# What you need to do:
In the listing below, find every line with the string "Local" and pull it out.

# Data records:
(** * A shallow embedding of the tactical board game servers

    The repository holds three variants of one socket.io game server:

    - [Basic]   the 6x7 server (fixed board, ruleset toggles);
    - [Sized]   the 6x7 server with board size options;
    - [Empires] the Ancient Empires server (7x7 board, nations).

    Every JavaScript function is written as a function on explicit state.
    A handler takes the room it is called on and yields the room it leaves
    behind together with the events it emitted, in emission order.  A
    [TypeError] raised by indexing [undefined] or [null] is the [Throw]
    outcome of the [Js] monad.

    Numeric properties are JavaScript numbers: a property that is missing
    reads [undefined], arithmetic on [undefined] gives [NaN], and every
    comparison with [undefined] or [NaN] is false.  The catalogs of the
    servers are object literals, so a lookup under a name that every
    object inherits finds an object without the catalog's properties. *)

From stdpp Require Import base option list gmap strings pretty.
From Stdlib Require Import ZArith.

Local Open Scope string_scope.
Local Open Scope list_scope.
Local Open Scope Z_scope.

(** ** Exceptions *)

Inductive Js (A : Type) : Type :=
| Ret (a : A)
| Throw.

Arguments Ret {A} a.
Arguments Throw {A}.

#[global] Instance Js_ret : MRet Js := @Ret.
#[global] Instance Js_bind : MBind Js := fun A B f m =>
  match m with
  | Ret a => f a
  | Throw => Throw
  end.

(** ** JavaScript [Map]: insertion ordered, one entry per key *)

Section JsMap.
Context {K V : Type} `{EqDecision K}.

Fixpoint mapGet (k : K) (m : list (K * V)) : option V :=
  match m with
  | [] => None
  | (k', v) :: m' => if decide (k' = k) then Some v else mapGet k m'
  end.

Definition mapHas (k : K) (m : list (K * V)) : bool :=
  bool_decide (is_Some (mapGet k m)).

(** [set] keeps the position of a key that is already present. *)
Fixpoint mapSet (k : K) (v : V) (m : list (K * V)) : list (K * V) :=
  match m with
  | [] => [(k, v)]
  | (k', v') :: m' =>
      if decide (k' = k) then (k, v) :: m' else (k', v') :: mapSet k v m'
  end.

Definition mapDelete (k : K) (m : list (K * V)) : list (K * V) :=
  filter (fun kv => kv.1 ≠ k) m.

Definition mapSize (m : list (K * V)) : Z := Z.of_nat (length m).

Definition mapValues (m : list (K * V)) : list V := m.*2.
End JsMap.

(** ** Numbers that may be [NaN] *)

Inductive Num : Type :=
| Int (z : Z)
| NaN.

#[global] Instance Num_eq_dec : EqDecision Num.
Proof. solve_decision. Defined.

(** [x--] on a property: a missing property reads [undefined], and
    [undefined - 1] is [NaN]. *)
Definition decrement (x : option Num) : Num :=
  match x with
  | Some (Int z) => Int (z - 1)
  | _ => NaN
  end.

(** [x - d] and [x <= n] on a property that may be missing. *)
Definition minus (x : option Num) (d : Z) : Num :=
  match x with
  | Some (Int z) => Int (z - d)
  | _ => NaN
  end.

Definition atMost (x : option Num) (n : Z) : bool :=
  match x with
  | Some (Int z) => bool_decide (z ≤ n)
  | _ => false
  end.

Arguments minus : simpl never.
Arguments atMost : simpl never.

Definition numAdd (a b : Num) : Num :=
  match a, b with
  | Int x, Int y => Int (x + y)
  | _, _ => NaN
  end.

(** [n >= q] and [n !== q] for an integer [n]; comparisons with [NaN]
    are false, [!==] with [NaN] is true. *)
Definition geNum (n : Z) (q : Num) : bool :=
  match q with
  | Int z => bool_decide (z ≤ n)
  | NaN => false
  end.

# Solution to this problem:
Local Open Scope string_scope.
Local Open Scope list_scope.
Local Open Scope Z_scope.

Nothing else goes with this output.